My foot slipped going down the steps, and I grabbed for the railing. I made it safely to the bottom. Snow petals melted against my hot face. My heart was thumping in a mix of alarm and anger as I crunched across the soft new snow to my car. It took a couple of tries to unstick the door. I slid in behind the wheel. The car felt like a refrigerator. My breath hung in the air. White lace covered the front and rear windows.
I turned on the engine and hit the defrosters. Lukewarm heat wafted out. I waited impatiently for the glass to clear, for the veil of new fallen snow to melt away. Regardless of what Rocky thought, I was not so stupid or impulsive as to risk a blind drive down the mountain.
I glanced across the clearing at the house. The white-blanketed ground had an almost unearthly glow. The chimney smoke looked white against the night. Lights shone cheerily from the windows. I could see Louis sitting at the table. He was still talking.
My throat closed. My eyes stung. Everything I wanted most was in that cabin. And might as easily have been on the moon.

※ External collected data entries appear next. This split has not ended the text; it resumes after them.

(** * Tank level monitor: acquisition core of [tank_monitor.py]

    A shallow embedding of the polling loop, the register-to-gallons
    transform, the staleness test and the shutdown routine of
    [TankLevelGUI], with the properties of the specification stated
    over it.

    Levels are IEEE binary64 values, as in the Python source, carried by
    Rocq's primitive floats.  Instants are integers counting microseconds
    (the resolution of [datetime]); durations likewise.

    The polling thread and the GUI thread are interleaved at the grain of
    whole calls: an iteration of the loop, a call of [cleanup] and a save
    of the settings each run to their end before the next one starts. *)

From Stdlib Require Import ZArith List Bool Lia String.
From Stdlib Require Import Floats Uint63.
Import ListNotations.
Open Scope Z_scope.

(** ** Numbers *)

(** [float(n)] for a non-negative integer below [2^63]. *)
Definition Z2float (n : Z) : float := PrimFloat.of_uint63 (Uint63.of_Z n).

(** [num / 2^k] rounded to the nearest integer, ties to the even one. *)
Definition round_half_even (num : Z) (k : positive) : Z :=
  let q := Z.shiftr num (Zpos k) in
  let r := num - Z.shiftl q (Zpos k) in
  match r ?= Z.shiftl 1 (Z.pred (Zpos k)) with
  | Lt => q
  | Gt => q + 1
  | Eq => if Z.even q then q else q + 1
  end.

Definition two46 : float := Eval vm_compute in Z2float (2 ^ 46).

(** The number of hundredths nearest to the magnitude of a finite float
    [m * 2^e]. *)
Definition hundredths (m : positive) (e : Z) : Z :=
  match e with
  | Zneg k => round_half_even (100 * Zpos m) k
  | _ => 100 * Zpos m * 2 ^ e
  end.
(** * parse_ci_monitor_json: known-issue classification and report aggregation

    A shallow embedding of [src/parse_ci_monitor_json.py] and the properties
    of its log fetcher, its classifier of known issues and its aggregation of
    failed test records into the owner / script / case report.

    Conventions of the embedding.
    - A Python [str] is a [string]; a character is a code point below 256.
    - A Python exception is a constructor of [exn]; code that may raise
      returns a [result].
    - The outside world (HTTP, the shell, the environment, the test-run
      service) is a record of oracles [env]; the part of the world the
      program changes (the requests it has sent, the report it builds) is
      the [state] threaded through the monad [M].
    - [print] calls write to standard output only and are left out. *)

From Stdlib Require Import Ascii.
From stdpp Require Import gmap strings list sorting.

(** ** Python strings *)

Module Str.

Local Open Scope char_scope.

Abbreviation to_list := String.list_ascii_of_string.
Abbreviation of_list := String.string_of_list_ascii.

Definition LF : ascii := "010".
Definition CR : ascii := "013".

(** The line boundaries of [str.splitlines] among the code points below
    256: LF, VT, FF, CR, FS, GS, RS and NEL. *)
Definition is_linebreak (c : ascii) : bool :=
  match c with
  | "010" | "011" | "012" | "013" | "028" | "029" | "030" | "133" => true
  | _ => false
  end.

(** [str.isspace] on one code point below 256. *)
Definition is_space (c : ascii) : bool :=
  match c with
  | "009" | "010" | "011" | "012" | "013"
  | "028" | "029" | "030" | "031" | " " | "133" | "160" => true
  | _ => false
  end.

(** [str.splitlines()]: [cur] is the line being read, last character
    first.  A line is emitted at every boundary (CR LF counts once) and at
    the end of the text when characters are pending. *)
Fixpoint splitlines_go (cur : list ascii) (s : list ascii) : list (list ascii) :=
  match s with
  | [] => match cur with [] => [] | _ => [rev cur] end
  | c :: s' =>
      if is_linebreak c then
        rev cur ::
          (if Ascii.eqb c CR then
             match s' with
             | c' :: s'' => if Ascii.eqb c' LF then splitlines_go [] s''
                            else splitlines_go [] s'
             | [] => splitlines_go [] s'
             end
           else splitlines_go [] s')
      else splitlines_go (c :: cur) s'
  end.

Definition splitlines (s : string) : list string :=
  of_list <$> splitlines_go [] (to_list s).

Fixpoint drop_spaces (s : list ascii) : list ascii :=
  match s with
  | c :: s' => if is_space c then drop_spaces s' else s
  | [] => []
  end.

(** [str.rstrip()] *)
Definition rstrip (s : string) : string :=
  of_list (rev (drop_spaces (rev (to_list s)))).

(** [str.startswith(p)] *)
Definition startswith (p s : string) : bool := String.prefix p s.

(** [s[b:e]] on a list of characters *)
Definition slice (b e : nat) (s : list ascii) : list ascii :=
  take (e - b) (drop b s).

End Str.

(** ** Python exceptions and results *)

Inductive exn : Type :=
| IncompleteRead
| UnboundLocalError (name : string)
| AttributeError (msg : string)
| IndexError
| CalledProcessError
| ReError
| ExternalError (what : string).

I closed my eyes and let my head fall back against the rest. Maybe I was getting sick because energy seemed to be draining out of me as though I’d opened a vein. Less messy though.
The idea of driving down that narrow, pitch dark road was just…
Thump! Thump! Thump!
My eyes jerked open and I sat bolt upright. A dark, burly figure filled the driver’s window and a Fair Isle-gloved hand was banging on the glass.
I rolled down the window. “Yes? What is it?”
Rocky began to splutter. “Whadya mean what is it? What do you think it is? Get out of the car, you headcase.”
“Look—”
“No, you look. You’re not driving home tonight, Jesse. I don’t care what you have planned. Poppy and your mama would kill me if anything happened to you.”
“I get it,” I said. “You don’t care what happens to me, but you don’t want Poppy—”
“Jesse, get out of the fucking car. If you weren’t coming down with Poppy’s flu, you wouldn’t say this stuff. And you’d never consider doing something this dumb.” He yanked open the door.
“Hey!” I drew back like a shy oyster clutching its pearl to its breast.
“Out.”
“I’m not comfortable in there.”
Rocky gaped at me. “What are you talking about? What do you think’s going to happen to you?”
“Louis doesn’t want me there and I don’t blame him.”
“I don’t care what Louis wants. Or what you want. Get out of the car. I’m freezing my ass off here.” Rocky reached in, groping me as he fumbled for my seatbelt and I gave a maidenly squeak and batted his hands away.
“I’ll do it!”
“Then do it.”
I turned off the engine, unlatched the seatbelt and climbed with dignity out of the car. Well, not really, because there actually is no dignified way to climb out of a car when you’re half frozen and stiff. I lurched out of the car. Rocky steadied me, hard hands on my shoulders, and said, “You’re not making this easy for me.”
“Why would I want to make it easy for you?”